Révisionnisme au Japon

Au Japon, le courant révisionniste intéresse principalement la réinterprétation de faits de guerre commis par l'Armée impériale japonaise et la Marine impériale japonaise durant la première partie de l'ère Shōwa en Asie (guerre sino-japonaise et Seconde Guerre mondiale). Bien qu'il ne s'agisse pas à proprement parler de révisionnisme, on s'accorde généralement à appeler ainsi les tentatives visant à minimiser les responsabilités historiques du pays. En effet, la position du gouvernement japonais est ambiguë : il refuse de reconnaître officiellement certains actes pourtant jugés par la communauté internationale comme crimes de guerre. Il serait plus juste de parler alors d'occultation, ou au pire de négationnisme.

Le « révisionnisme » japonais est aujourd'hui profondément ancré dans certains milieux politiques au pouvoir[1],[2],[3],[4]. Il ne s'est pas institutionnalisé à l'image des mouvements néo-nazis en Allemagne, mais est répandu dans une frange de la population. Dans son immense majorité, il s'agit essentiellement d'un fort nationalisme aux yeux mi-clos, où l'on tente autant qu'on peut de passer sous silence les parties encombrantes du fardeau historique.

Les faits de guerre en question

Les faits de guerre sur lesquels s'exprime le révisionnisme au Japon sont principalement ceux concernant :

Les causes

Certains chercheurs[évasif] tiennent les États-Unis, puissance occupante après la capitulation de 1945, pour responsables :

Ces passages sous silence, justifiés par le contexte de guerre froide avec l'URSS et la nécessité de reconstruction rapide du pays, donnèrent le sentiment à l'opinion japonaise d'une recherche de boucs émissaires. Cette impression favorisa l'oubli de reproches embarrassants :

  • en découlent ainsi de grandes lacunes dans le travail de mémoire concernant les actes controversés ;
  • ces efforts ont été accentués par un renouveau du nationalisme, volontairement favorisé par les Américains pour estomper le douloureux souvenir de l'humiliation ;
  • la fidélité à l'empereur (maintenu car considéré comme un atout pour la stabilisation du pays) et la volonté de sa réhabilitation ;
  • les familles politiques de l'Empire sont toujours fortement représentées à l'Assemblée, et il est très difficile de percer politiquement sans avoir leur soutien. Les poussées révisionnistes coïncident souvent avec le calendrier politique national, par exemple lorsqu'un gouvernement menace de tomber. Tandis que les régressions s'accumulent depuis la guerre, les avancées positives comme des excuses officielles sont quasi impossibles et débouchent généralement sur l'éviction du gouvernement.
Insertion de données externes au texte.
(** * VoidGuard safety engine: compliance scoring, risk assessment,
      recommendations and the bounded audit log.

    A shallow embedding of [src/services/VoidGuardService.js]
    (class [VoidGuardSafetyEngine]).  JavaScript numbers are IEEE 754
    binary64 values, modelled by Rocq's primitive floats; exceptions are
    modelled by a completion type; the engine's mutable fields
    ([config], [auditLog]) are passed explicitly. *)

From Stdlib Require Import List String Bool Arith ZArith Lia Uint63 PrimFloat.
From Stdlib Require Import DecimalString.
From Stdlib Require Import SpecFloat FloatOps FloatAxioms Permutation.
Import ListNotations.
Set Warnings "-inexact-float,-register-all".

Open Scope string_scope.
Open Scope list_scope.

(* ================================================================== *)
(** ** A fragment of JavaScript: values, property reads, exceptions   *)
(* ================================================================== *)

Module Js.

(** The values a descriptor or a context can be built from: the JSON
    values and [undefined]. An object is the list of its own properties
    in insertion order. *)
Inductive JsValue : Type :=
| JUndefined
| JNull
| JBool (b : bool)
| JNum (x : float)
| JStr (s : string)
| JArr (elems : list JsValue)
| JObj (props : list (string * JsValue)).

(** A thrown error object: its [name] and its [message]. *)
Record JsError : Type := mkError { name : string; message : string }.

Definition TypeError (msg : string) : JsError :=
  {| name := "TypeError"; message := msg |}.

(** The outcome of evaluating a piece of code: a value, or a throw. *)
Inductive Completion (A : Type) : Type :=
| Normal (a : A)
| Throw (e : JsError).
Arguments Normal {A} a.
Arguments Throw {A} e.

Definition ret {A} (a : A) : Completion A := Normal a.

Definition bind {A B} (m : Completion A) (k : A -> Completion B)
  : Completion B :=
  match m with
  | Normal a => k a
  | Throw e => Throw e
  end.

(** [ToBoolean]: [undefined], [null], [false], [0], [-0], [NaN] and the
    empty string are falsy, every other value is truthy. *)
Definition ToBoolean (v : JsValue) : bool :=
  match v with
  | JUndefined | JNull => false
  | JBool b => b
  | JNum x => negb (is_zero x || is_nan x)
  | JStr s => negb (String.eqb s "")
  | JArr _ | JObj _ => true
  end.

Fixpoint lookup (p : string) (props : list (string * JsValue)) : JsValue :=
  match props with
  | [] => JUndefined
  | (k, v) :: rest => if String.eqb k p then v else lookup p rest
  end.

Definition Number_of_nat (n : nat) : float :=
  PrimFloat.of_uint63 (Uint63.of_Z (Z.of_nat n)).

(** [v.p] for a property name [p] that is not an array index: reading a
    property of [undefined] or [null] throws a TypeError; a missing
    property reads as [undefined]; arrays and strings have a [length]. *)
Definition Get (v : JsValue) (p : string) : Completion JsValue :=
  match v with
  | JUndefined =>
      Throw (TypeError ("Cannot read properties of undefined (reading '"
                          ++ p ++ "')"))
  | JNull =>
      Throw (TypeError ("Cannot read properties of null (reading '"
                          ++ p ++ "')"))
  | JBool _ | JNum _ => Normal JUndefined
  | JStr s =>
      Normal (if String.eqb p "length"
              then JNum (Number_of_nat (String.length s)) else JUndefined)
  | JArr elems =>
      Normal (if String.eqb p "length"
              then JNum (Number_of_nat (List.length elems)) else JUndefined)
  | JObj props => Normal (lookup p props)
  end.

(** [v === 0]. *)
Definition strictEqZero (v : JsValue) : bool :=
  match v with
  | JNum x => PrimFloat.eqb x 0
  | _ => false
  end.

(** [!e] *)
Definition js_not (e : Completion JsValue) : Completion bool :=
  bind e (fun v => ret (negb (ToBoolean v))).

(** [a || b] on conditions: [b] is evaluated only when [a] is false. *)
Definition js_or (a b : Completion bool) : Completion bool :=
  bind a (fun x => if x then ret true else b).

(** [Math.max(x, y)] *)
Definition Math_max (x y : float) : float :=
  if is_nan x || is_nan y then nan
  else if PrimFloat.ltb x y then y
  else if PrimFloat.ltb y x then x
  else if get_sign x then y else x.

(** [arr.push(x)] *)
Definition push {A} (arr : list A) (x : A) : list A := arr ++ [x].

(** [arr.slice(-k)]: the last [k] elements (all of them when there are
    fewer). *)
Definition slice_last {A} (k : nat) (arr : list A) : list A :=
  skipn (List.length arr - k) arr.

End Js.
Lemma initiated_world_param curr_stage st below world model w key :
  key <> "actors" ->
  params (initiated_world curr_stage st below world model w) !! key = params w !! key.
Proof.
  intros Hkey. unfold initiated_world, restarted_world, live_world.
  destruct (population_change _ _ _); rewrite params_after_calls; [|done].
  simpl. by rewrite lookup_insert_ne.
Qed.

(** An advance trigger handled by the authority, every call answered. *)
Lemma next_stage_authority_run (t : StagedRandomTask) (w : World) (target below : Stage)
    (world model : pyval) (hyperparams : gmap string pyval) :
  ns t = "eval_sim" ->
  reliable (env w) ->
  params w !! "world" = Some world ->
  params w !! "model" = Some model ->
  hyperparameters_json w = Some (JsonDict hyperparams) ->
  _curr_stage t < n_stages t ->
  _stages t !! (_curr_stage t + 1) = Some target ->
  (_curr_stage t + 1 = 1 \/ _stages t !! _curr_stage t = Some below) ->
  next_stage t w =
    (Returned tt, set_curr_stage (_curr_stage t + 1) t,
     let w1 :=
       with_json (Some (JsonDict (<["curr_stage" := VInt (_curr_stage t + 1)]> hyperparams)))
         (with_params (insert "/curr_stage" (VInt (_curr_stage t + 1)))
            (initiated_world (_curr_stage t + 1) target below world model w)) in
     if _curr_stage t + 1 =? n_stages t
     then with_params (insert "/last_stage_reached" (VBool true)) w1
     else w1).
Proof.
  intros Hns Hrel Hworld Hmodel Hjson Hlt Htarget Hbelow.
  unfold next_stage. unfold bind at 1, get_self at 1.
  destruct (Z.ltb_spec (_curr_stage t) (n_stages t)) as [_|]; [|lia].
  unfold bind at 1, set_self at 1. unfold bind at 1.
  rewrite (initiate_stage_run _ _ target below world model); auto.
  - cbn [_curr_stage set_curr_stage]. fold (initiated_world (_curr_stage t + 1) target below world model w).
    unfold bind, get_self, set_param, _update_curr_stage_json, get_world, bind, get_self.
    cbn [ns set_curr_stage]. rewrite Hns. simpl.
    rewrite initiated_world_json, Hjson. simpl.
    unfold n_stages. cbn [_stages].
    by destruct (_ =? _).
  - cbn [_curr_stage set_curr_stage _stages].
    destruct Hbelow as [|Hb]; [by left|right].
    by replace (_curr_stage t + 1 - 1) with (_curr_stage t) by lia.
Qed.
(** ** The reactor *)

(** [io_service_.stop()]: every dispatching thread starts to leave [run];
    [d] is the latency the environment gives them. *)
Definition stop_thread (d : Z) (th : Thread) : Thread :=
  match th with
  | Running => Draining d
  | Draining l => Draining l
  end.

Definition io_stop (d : Z) (e : ExecutorService) : ExecutorService :=
  emit IoStop (set_threads (map (stop_thread d) (threads e)) (set_stopped true e)).

Definition io_restart (e : ExecutorService) : ExecutorService :=
  emit IoRestart (set_stopped false e).

(** ** Time *)

Definition exits_within (dt : Z) (th : Thread) : bool :=
  match th with
  | Running => false
  | Draining l => l <=? dt
  end.

Definition age (dt : Z) (th : Thread) : Thread :=
  match th with
  | Running => Running
  | Draining l => Draining (l - dt)
  end.

Fixpoint run_exits (n : nat) (e : ExecutorService) : ExecutorService :=
  match n with
  | O => e
  | S k => run_exits k (worker_exit None e)
  end.

(** [dt] milliseconds pass: the threads whose latency is used up leave
    [run] without error and execute [worker_exit]. *)
Definition advance (dt : Z) (e : ExecutorService) : ExecutorService :=
  let gone := filter (fun th => exits_within dt th = true) (threads e) in
  let stay := filter (fun th => exits_within dt th = false) (threads e) in
  run_exits (length gone) (set_threads (map (age dt) stay) e).

(** The dispatch loop of a running thread fails with [msg]
    ([run(ec)] returns with [ec] set). *)
Definition worker_fail (msg : string) (e : ExecutorService) : ExecutorService :=
  match threads e with
  | [] => e
  | _ :: rest => worker_exit (Some msg) (set_threads rest e)
  end.

(** Milliseconds until the next thread leaves [run], if any will. *)
Fixpoint next_exit (ts : list Thread) : option Z :=
  match ts with
  | [] => None
  | Running :: rest => next_exit rest
  | Draining l :: rest =>
      match next_exit rest with
      | Some m => Some (Z.min l m)
      | None => Some l
      end
  end.

(** ** Condition variable *)

(** [cond_.wait(lock, [this]{ return ioServiceDone_; })]: returns the state
    and the time spent blocked; [None] when no thread will ever set the
    flag, so the caller blocks forever. *)
Definition cond_wait (e : ExecutorService) : option (ExecutorService * Z) :=
  if ioServiceDone_ e then Some (e, 0)
  else match next_exit (threads e) with
       | Some m => Some (emit WaitEnd (advance m (emit (WaitBegin None) e)), m)
       | None => None
       end.

(** [cond_.wait_for(lock, milliseconds(t), [this]{ return ioServiceDone_; })] *)
Definition cond_wait_for (t : Z) (e : ExecutorService) : ExecutorService * Z :=
  if ioServiceDone_ e then (e, 0)
  else
    let dt := match next_exit (threads e) with
              | Some m => if m <=? t then m else t
              | None => t
              end in
    (emit WaitEnd (advance dt (emit (WaitBegin (Some t)) e)), dt).

(** ** close, restart, destructor *)

(** [closed_.compare_exchange_strong(expectedState = false, true)] *)
Definition compare_exchange_closed (e : ExecutorService) : bool * ExecutorService :=
  if closed_ e then (false, e) else (true, emit ClosedSet (set_closed true e)).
Nobusuke Kishi figure parmi les cas les plus significatifs : cet ancien ministre de Hideki Tōjō devait être jugé pour crimes de guerre, mais a été libéré avant le procès. Il deviendra Premier ministre de 1957 à 1960 et mènera une politique de rapprochement avec les États-Unis. Mais discrètement, à la fin de son second mandat, il dédiera une stèle à Tōjō et à d'autres criminels de guerre au cimetière du mont Sangane[6].
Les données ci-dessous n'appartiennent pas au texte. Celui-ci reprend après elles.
(** The mapping of the catch-all handler. *)
Definition degraded (message query : string) : dict :=
  [("error", PStr message);
   ("original_query", PStr query);
   ("query_type", PStr "general")].

End Spec.
Import Spec.

(** ** Shapes of the outcomes

    Messages, key sets and mappings read off the source, used to state
    what the methods return and raise. *)

Module Outcome.

(** The message of the [AttributeError] for a method a value lacks. *)
Definition no_attribute (v : pyval) (attr : string) : string :=
  "'" ++ type_name v ++ "' object has no attribute '" ++ attr ++ "'".

(** A value that is not a string, and one that is not a mapping. *)
Definition not_str (v : pyval) : Prop := forall s, v <> PStr s.
Definition not_dict (v : pyval) : Prop := forall m, v <> PDict m.

(** The keys the post-processing of [preprocess_query] writes. *)
Definition written_keys : list string :=
  ["original_query"; "query_type"; "transport_modes";
   "origin_code"; "destination_code"].

(** The keywords of the transport-mode scan. *)
Definition mode_words : list string :=
  ["fly"; "flight"; "drive"; "car"; "train"; "bus"].

(** The mapping of the else branch of line 122, with the query added. *)
Definition unextracted (query : string) : dict :=
  [("error", PStr "Could not extract structured data");
   ("original_query", PStr query)].

End Outcome.
Import Outcome.

(** ** Example replies and queries *)

(** The worked examples of the system prompt (lines 77-98), as replies. *)
Definition flight_reply : string :=
  dq "{'query_type': 'flight', 'origin': 'New York', 'destination': 'Paris', 'date_info': {'start_date': '2025-05-10', 'end_date': '2025-05-12', 'duration': '2'}, 'preferences': [], 'structured_query': 'flights from New York to Paris departing May 10, 2025'}".

Definition comparison_reply : string :=
  dq "{'query_type': 'transport_comparison', 'origin': 'San Francisco', 'destination': 'Yosemite', 'date_info': {'start_date': '', 'end_date': '', 'duration': ''}, 'preferences': [], 'structured_query': 'comparison of driving vs flying from San Francisco to Yosemite', 'transport_modes': ['drive', 'flight']}".

Definition flight_query : string :=
  "I want to fly to Paris from New York next weekend".

Definition comparison_query : string :=
  "Should I drive or fly from San Francisco to Yosemite?".

(** ** Facts about strings *)

Module PyStrFacts.

Lemma prefix_single (c a : ascii) (r : string) :
  prefix (String c EmptyString) (String a r) = Ascii.eqb a c.
Proof.
  simpl. destruct (ascii_dec c a) as [->|Hne].
  - rewrite Ascii.eqb_refl. destruct r; reflexivity.
  - symmetry. apply Ascii.eqb_neq. congruence.
Qed.

Lemma str_in_single_cons (c a : ascii) (r : string) :
  str_in (String c EmptyString) (String a r) =
  Ascii.eqb a c || str_in (String c EmptyString) r.
Proof.
  change (str_in (String c EmptyString) (String a r))
    with (prefix (String c EmptyString) (String a r)
          || str_in (String c EmptyString) r).
  now rewrite prefix_single.
Qed.

Lemma str_find_absent (c : ascii) (s : string) :
  str_in (String c EmptyString) s = false -> str_find c s = (-1)%Z.
Proof.
  induction s as [|a r IH]; intros H; [reflexivity|].
  rewrite str_in_single_cons in H. apply orb_false_iff in H as [Ha Hr].
  simpl. rewrite Ha, (IH Hr). reflexivity.
Qed.

Lemma str_rfind_absent (c : ascii) (s : string) :
  str_in (String c EmptyString) s = false -> str_rfind c s = (-1)%Z.
Proof.
  induction s as [|a r IH]; intros H; [reflexivity|].
  rewrite str_in_single_cons in H. apply orb_false_iff in H as [Ha Hr].
  simpl. rewrite Ha, (IH Hr). reflexivity.
Qed.

Lemma str_find_app (c : ascii) (pre r : string) :
  str_in (String c EmptyString) pre = false ->
  str_find c (pre ++ String c r) = Z.of_nat (String.length pre).
Proof.
  induction pre as [|a p IH]; intros H.
  - simpl. now rewrite Ascii.eqb_refl.
  - rewrite str_in_single_cons in H. apply orb_false_iff in H as [Ha Hp].
    cbn [append str_find String.length]. rewrite Ha, (IH Hp).
    destruct (Z.ltb_spec (Z.of_nat (String.length p)) 0); lia.
Qed.

Lemma str_rfind_app (c : ascii) (s post : string) :
  str_in (String c EmptyString) post = false ->
  str_rfind c (s ++ String c post) = Z.of_nat (String.length s).
Proof.
  intros H. induction s as [|a p IH].
  - simpl. rewrite (str_rfind_absent _ _ H). simpl.
    now rewrite Ascii.eqb_refl.
  - cbn [append str_rfind String.length]. rewrite IH.
    destruct (Z.leb_spec 0 (Z.of_nat (String.length p))); lia.
Qed.

Lemma length_app (a b : string) :
  String.length (a ++ b) = String.length a + String.length b.
Proof. induction a as [|c a IH]; simpl; [reflexivity | now rewrite IH]. Qed.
Attitudes du gouvernement et des pays asiatiques face au passé

En 1986, Fujio Masayuki, ministre de l'Enseignement de Yasuhiro Nakasone, avait démissionné après avoir minimisé les crimes commis à Nankin et avoir déclaré que la Corée avait accepté l'annexion par le Japon.

Le Premier ministre Tomiichi Murayama exprima ses regrets en 1995 et fit voter par la Diète une résolution allant dans ce sens.
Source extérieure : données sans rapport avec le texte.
(** X16. Without an interrupt among them, serving a first batch of accept
    results and then a second one is serving the two in a row: the loop
    carries no state of its own besides the world. *)
Theorem serve_composes :
  forall (before after : list accept_result) (w : world),
    existsb is_interrupt before = false ->
    serve json_loads (before ++ after) w
    = serve json_loads after (exec (serve json_loads before) w).
Proof.
  intros before after; induction before as [|[conn|e|] rest IH]; intros w H;
    cbn [app existsb is_interrupt orb] in *; unfold exec.
  - reflexivity.
  - rewrite !serve_accepted; now apply IH.
  - rewrite !serve_accept_error; now apply IH.
  - discriminate H.
Qed.


(** X18. Over a whole run the program only adds effects of these kinds:
    console output, pin writes of the motor operations (GPIO3 never high),
    responses that start with the [200 OK] status line, closes, one-second
    sleeps, the access-point configuration with the fixed name and
    password, listening on port 80 with backlog 5, and closing the server
    socket. *)
Theorem program_effects_are_bounded :
  forall (incoming : list accept_result) (w : world),
    exists es,
      trace (exec (main json_loads incoming) w) = (trace w ++ es)%list
      /\ forallb server_event es = true.
Proof.
  intros incoming.
  change (emits server_event (main json_loads incoming)).
  unfold main, setup_wifi; emitting; try reflexivity.
  apply emits_serve.
Qed.

End Whole.

(** ** Lines and tokens *)

Lemma rstrip_keeps_nonspace c s :
  isspace c = false -> rstrip (String c s) <> EmptyString.
Proof.
  intros H; cbn [rstrip]; rewrite H.
  destruct (rstrip s); discriminate.
Qed.

Lemma split_not_nil sep s : split sep s <> [].
Proof.
  destruct s as [|c s]; cbn [split]; [discriminate|].
  destruct (Ascii.eqb c sep); [discriminate|].
  destruct (split sep s); discriminate.
Qed.

Lemma split_length sep s : length (split sep s) = S (count_char sep s).
Proof.
  induction s as [|c s IH]; [reflexivity|].
  cbn [split count_char]; destruct (Ascii.eqb c sep).
  - cbn [length]; now rewrite IH.
  - destruct (split sep s); cbn [length] in *; [discriminate IH|exact IH].
Qed.

(** X19. A line counts as blank for the body search exactly when all its
    characters are whitespace (space, tab, newline, vertical tab, form feed,
    carriage return); the empty line and the lone carriage return of a CRLF
    request are blank. *)
Theorem blank_line_is_all_whitespace :
  forall line : string, is_blank line = all_space line.
Proof.
  unfold is_blank, strip; induction line as [|c line IH]; [reflexivity|].
  cbn [lstrip all_space]; destruct (isspace c) eqn:Hc; [exact IH|].
  cbn [andb]; apply String.eqb_neq, rstrip_keeps_nonspace, Hc.
Qed.

(** X20. Splitting loses nothing: joining the fields with the separator
    gives the text back, no field contains the separator, and there is one
    field more than there are separators.  So the lines of a request hold
    no newline and the tokens of its first line hold no space. *)
Theorem split_join_round_trip :
  forall (sep : ascii) (s : string),
    join sep (split sep s) = s
    /\ forallb (fun field => (count_char sep field =? 0)%nat) (split sep s)
       = true
    /\ length (split sep s) = S (count_char sep s).
Proof.
  intros sep s; split; [|split; [|apply split_length]].
  - induction s as [|c s IH]; [reflexivity|].
    cbn [split]; destruct (Ascii.eqb_spec c sep) as [->|Hc].
    + pose proof (split_not_nil sep s) as Hn.
      destruct (split sep s) as [|f fs]; [now destruct Hn|].
      cbn [join] in *; now rewrite IH.
    + destruct (split sep s) as [|f fs] eqn:E; [now destruct (split_not_nil sep s)|].
      destruct fs as [|g fs]; cbn [join append] in *; now rewrite IH.
  - induction s as [|c s IH]; [reflexivity|].
    cbn [split]; destruct (Ascii.eqb c sep) eqn:Hc.
    + cbn [forallb count_char Nat.eqb andb]; exact IH.
    + destruct (split sep s) as [|f fs]; cbn [forallb count_char] in *;
        rewrite Hc; [reflexivity|exact IH].
Qed.

(** X21. The first line of a request unpacks into method, path and version
    exactly when it contains two space characters: one space too few or
    too many, a doubled space included, makes the request malformed. *)
Theorem three_tokens_iff_two_spaces :
  forall request : string,
    (length (request_tokens request) =? 3)%nat
    = (count_char " " (hd "" (request_lines request)) =? 2)%nat.
Proof.
  intros request; unfold request_tokens.
  pose proof (split_not_nil (ascii_of_nat 10) request) as Hn.
  unfold request_lines in *.
  destruct (split (ascii_of_nat 10) request) as [|request_line lines];
    [now destruct Hn|].
  cbn [hd]; now rewrite split_length.
Qed.

(** ** The further theorems at sample requests *)

Lemma alarm_delete_stops_motor_sample :
  RefJson.loads Cases.delete_body
  = Ok (PyDict [("action", PyStr "delete"); ("enabled", PyBool true)])
  /\ motor_state (exec (process_alarm_command RefJson.loads Cases.delete_body)
                       Samples.running_world)
     = (false, 128%Z, (false, false, false)).
Proof.
  assert (Hj : RefJson.loads Cases.delete_body
               = Ok (PyDict [("action", PyStr "delete");
                             ("enabled", PyBool true)])) by reflexivity.
  split; [exact Hj|].
  unfold exec.
  rewrite (alarm_delete_stops_motor RefJson.loads Cases.delete_body
             [("action", PyStr "delete"); ("enabled", PyBool true)]
             Samples.running_world Hj eq_refl).
  reflexivity.
Defined.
Les visites de nombreux Premiers ministres au sanctuaire de Yasukuni, où sont honorés les hommes morts pour le Japon, ont provoqué à plusieurs reprises des scandales d'envergure internationale. En effet parmi les personnalités représentées se trouvent 14 criminels de guerre de classe A. Ces visites, bien que généralement privées, sont vues par les pays autrefois victimes de l'impérialisme nippon comme une glorification de l'ère colonialiste. L'empereur Hirohito lui-même avait cessé ses pèlerinages au sanctuaire après le transfert en ce lieu des cendres de certains des criminels de guerre de classe A favorables à l'alliance avec l'Allemagne[7]. Pour le journaliste Masanori Yamaguchi, qui a analysé le « mémo Tomita » à la lumière des déclarations de l'empereur lors de sa conférence de presse de 1975, l'attitude « opaque et évasive » de Hirohito sur sa responsabilité à l'égard de la guerre et le fait qu'il ait déclaré que le bombardement atomique de Hiroshima « ne pouvait être empêché » [8] démontre qu'il craignait que l'intronisation des criminels au sanctuaire puisse relancer la question de sa responsabilité personnelle concernant les crimes de guerre du Japon Shōwa[9].

Afin de calmer la tension entre les deux pays, les gouvernements de la Chine et du Japon ont formé un comité conjoint d'historiens dont la première séance de travail s'est terminée en à Beijing, sans que des sujets spécifiques comme le massacre de Nankin ne soient abordés[10].

En , l'ancien Premier Ministre japonais Shinzo Abe, dans un souci d'apaisement avec les partenaires asiatiques du Japon (Chine et Corée du Sud en particulier), aurait fait part de ses « profonds regrets » concernant les actes perpétrés par son pays dans le passé. En , il provoqua toutefois une controverse avec ses propos sur la responsabilité de l'armée Shōwa à l'égard des femmes de réconfort[11].

L'affaire des manuels scolaires ou Guerre des manuels

En 1982, une controverse très médiatisée a lieu à la suite du remplacement, dans les livres scolaires, du terme « invasion » (shinryaku) par celui d'« avance » (shinshutsu) pour décrire les opérations militaires de 1936 en Chine[12].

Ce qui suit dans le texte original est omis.